_Data under study_
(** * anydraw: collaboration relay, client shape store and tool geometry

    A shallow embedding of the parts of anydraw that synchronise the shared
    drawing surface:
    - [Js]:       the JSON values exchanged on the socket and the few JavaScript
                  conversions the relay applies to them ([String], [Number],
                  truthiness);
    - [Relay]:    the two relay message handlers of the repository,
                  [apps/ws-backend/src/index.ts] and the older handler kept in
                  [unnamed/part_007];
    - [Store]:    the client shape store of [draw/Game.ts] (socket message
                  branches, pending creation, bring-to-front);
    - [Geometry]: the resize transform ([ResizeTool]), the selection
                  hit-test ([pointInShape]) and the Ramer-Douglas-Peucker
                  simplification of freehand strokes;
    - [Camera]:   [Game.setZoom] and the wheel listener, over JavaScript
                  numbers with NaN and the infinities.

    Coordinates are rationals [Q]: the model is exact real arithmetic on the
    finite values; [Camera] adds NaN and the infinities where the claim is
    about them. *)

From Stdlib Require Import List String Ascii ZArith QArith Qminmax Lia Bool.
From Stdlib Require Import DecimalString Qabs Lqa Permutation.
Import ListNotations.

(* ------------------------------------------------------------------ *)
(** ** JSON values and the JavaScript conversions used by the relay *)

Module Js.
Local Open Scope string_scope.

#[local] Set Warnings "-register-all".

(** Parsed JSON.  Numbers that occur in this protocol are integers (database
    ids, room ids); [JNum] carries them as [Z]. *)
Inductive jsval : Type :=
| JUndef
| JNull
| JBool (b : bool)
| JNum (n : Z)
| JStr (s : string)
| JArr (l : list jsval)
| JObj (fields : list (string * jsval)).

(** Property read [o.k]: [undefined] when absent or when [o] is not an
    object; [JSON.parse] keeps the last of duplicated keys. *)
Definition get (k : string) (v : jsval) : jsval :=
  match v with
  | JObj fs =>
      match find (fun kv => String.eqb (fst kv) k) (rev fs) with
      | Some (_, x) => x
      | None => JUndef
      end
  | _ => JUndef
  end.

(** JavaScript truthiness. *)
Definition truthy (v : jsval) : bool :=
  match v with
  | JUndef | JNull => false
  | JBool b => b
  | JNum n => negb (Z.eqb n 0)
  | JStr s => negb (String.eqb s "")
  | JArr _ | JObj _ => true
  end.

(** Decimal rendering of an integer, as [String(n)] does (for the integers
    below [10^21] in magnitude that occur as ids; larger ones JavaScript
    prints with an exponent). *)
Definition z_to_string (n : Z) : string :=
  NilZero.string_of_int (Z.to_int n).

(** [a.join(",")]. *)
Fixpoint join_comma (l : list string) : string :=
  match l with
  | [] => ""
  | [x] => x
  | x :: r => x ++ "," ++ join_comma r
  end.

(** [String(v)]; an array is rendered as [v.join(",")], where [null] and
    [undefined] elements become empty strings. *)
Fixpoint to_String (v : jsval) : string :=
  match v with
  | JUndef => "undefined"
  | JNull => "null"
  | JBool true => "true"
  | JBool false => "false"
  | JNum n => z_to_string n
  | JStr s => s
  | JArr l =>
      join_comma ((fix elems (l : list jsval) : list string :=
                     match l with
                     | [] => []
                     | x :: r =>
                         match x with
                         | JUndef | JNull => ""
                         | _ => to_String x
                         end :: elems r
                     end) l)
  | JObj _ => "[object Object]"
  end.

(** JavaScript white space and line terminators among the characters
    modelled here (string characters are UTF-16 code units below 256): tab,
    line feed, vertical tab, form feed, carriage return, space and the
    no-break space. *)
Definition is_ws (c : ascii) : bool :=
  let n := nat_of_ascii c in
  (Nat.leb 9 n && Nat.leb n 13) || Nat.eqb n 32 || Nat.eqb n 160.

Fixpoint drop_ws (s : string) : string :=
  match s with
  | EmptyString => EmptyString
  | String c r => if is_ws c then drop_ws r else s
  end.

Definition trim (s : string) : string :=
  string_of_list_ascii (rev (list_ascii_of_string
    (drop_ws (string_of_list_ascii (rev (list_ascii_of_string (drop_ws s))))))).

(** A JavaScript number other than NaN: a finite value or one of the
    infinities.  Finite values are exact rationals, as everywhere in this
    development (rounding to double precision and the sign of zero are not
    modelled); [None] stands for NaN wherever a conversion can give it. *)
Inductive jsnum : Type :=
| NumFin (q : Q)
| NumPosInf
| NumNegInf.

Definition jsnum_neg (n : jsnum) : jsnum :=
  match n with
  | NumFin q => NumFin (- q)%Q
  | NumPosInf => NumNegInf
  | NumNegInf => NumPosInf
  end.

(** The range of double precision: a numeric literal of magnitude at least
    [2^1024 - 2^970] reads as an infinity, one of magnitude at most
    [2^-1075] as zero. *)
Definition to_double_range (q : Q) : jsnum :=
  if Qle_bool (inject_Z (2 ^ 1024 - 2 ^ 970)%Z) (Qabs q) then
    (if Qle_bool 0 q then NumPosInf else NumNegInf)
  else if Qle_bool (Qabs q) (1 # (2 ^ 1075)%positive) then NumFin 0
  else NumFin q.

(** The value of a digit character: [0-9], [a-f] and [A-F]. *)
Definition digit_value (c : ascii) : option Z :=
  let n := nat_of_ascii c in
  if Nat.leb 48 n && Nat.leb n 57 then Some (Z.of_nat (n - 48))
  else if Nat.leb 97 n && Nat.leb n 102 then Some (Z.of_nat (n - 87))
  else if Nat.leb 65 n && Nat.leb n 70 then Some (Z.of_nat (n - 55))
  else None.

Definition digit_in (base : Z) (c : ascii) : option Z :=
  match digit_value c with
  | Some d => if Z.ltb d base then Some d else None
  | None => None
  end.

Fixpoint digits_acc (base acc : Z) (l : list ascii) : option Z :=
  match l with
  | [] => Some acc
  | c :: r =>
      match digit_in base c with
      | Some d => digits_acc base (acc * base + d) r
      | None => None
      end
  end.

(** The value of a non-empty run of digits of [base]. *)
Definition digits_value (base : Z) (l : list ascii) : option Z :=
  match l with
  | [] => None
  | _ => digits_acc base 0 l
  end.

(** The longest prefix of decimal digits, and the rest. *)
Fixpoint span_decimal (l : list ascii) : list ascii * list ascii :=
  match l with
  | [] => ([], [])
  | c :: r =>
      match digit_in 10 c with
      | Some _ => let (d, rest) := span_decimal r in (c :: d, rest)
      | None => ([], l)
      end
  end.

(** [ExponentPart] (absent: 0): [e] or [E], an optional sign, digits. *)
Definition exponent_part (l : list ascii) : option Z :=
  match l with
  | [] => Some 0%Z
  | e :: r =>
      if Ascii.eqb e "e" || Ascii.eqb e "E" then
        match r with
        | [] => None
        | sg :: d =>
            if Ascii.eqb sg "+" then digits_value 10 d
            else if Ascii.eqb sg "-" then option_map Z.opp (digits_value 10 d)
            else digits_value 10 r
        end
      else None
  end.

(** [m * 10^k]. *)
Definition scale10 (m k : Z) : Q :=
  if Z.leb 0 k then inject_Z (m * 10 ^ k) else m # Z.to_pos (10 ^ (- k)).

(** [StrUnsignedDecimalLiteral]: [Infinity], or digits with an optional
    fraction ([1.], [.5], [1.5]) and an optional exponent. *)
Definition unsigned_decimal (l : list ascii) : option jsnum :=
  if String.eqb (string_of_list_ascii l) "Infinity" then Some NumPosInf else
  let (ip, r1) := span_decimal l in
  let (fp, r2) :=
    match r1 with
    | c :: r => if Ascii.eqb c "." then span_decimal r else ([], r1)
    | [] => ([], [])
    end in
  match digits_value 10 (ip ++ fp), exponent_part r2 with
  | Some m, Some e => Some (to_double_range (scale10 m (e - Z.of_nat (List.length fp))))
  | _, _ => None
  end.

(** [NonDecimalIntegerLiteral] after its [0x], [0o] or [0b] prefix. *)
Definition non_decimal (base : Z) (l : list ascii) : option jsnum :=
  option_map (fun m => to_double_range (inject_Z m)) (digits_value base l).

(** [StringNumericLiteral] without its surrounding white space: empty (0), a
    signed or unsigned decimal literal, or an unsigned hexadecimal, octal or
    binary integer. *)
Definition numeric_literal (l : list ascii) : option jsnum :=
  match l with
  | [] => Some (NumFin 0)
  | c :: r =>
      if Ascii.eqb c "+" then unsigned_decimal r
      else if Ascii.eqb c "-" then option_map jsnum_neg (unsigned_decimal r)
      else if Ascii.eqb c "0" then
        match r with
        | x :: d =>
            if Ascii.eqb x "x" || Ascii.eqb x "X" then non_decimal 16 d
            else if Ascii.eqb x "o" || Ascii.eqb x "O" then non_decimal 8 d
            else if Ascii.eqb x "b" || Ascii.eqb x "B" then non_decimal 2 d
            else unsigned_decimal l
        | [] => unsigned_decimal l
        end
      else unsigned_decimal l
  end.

_Problem_
Nothing but the lines above from the one containing "line feed, vertical" through the one containing "match s with" should appear in the answer, each repeated exactly.

_Answer for the task_
    line feed, vertical tab, form feed, carriage return, space and the
    no-break space. *)
Definition is_ws (c : ascii) : bool :=
  let n := nat_of_ascii c in
  (Nat.leb 9 n && Nat.leb n 13) || Nat.eqb n 32 || Nat.eqb n 160.

Fixpoint drop_ws (s : string) : string :=
  match s with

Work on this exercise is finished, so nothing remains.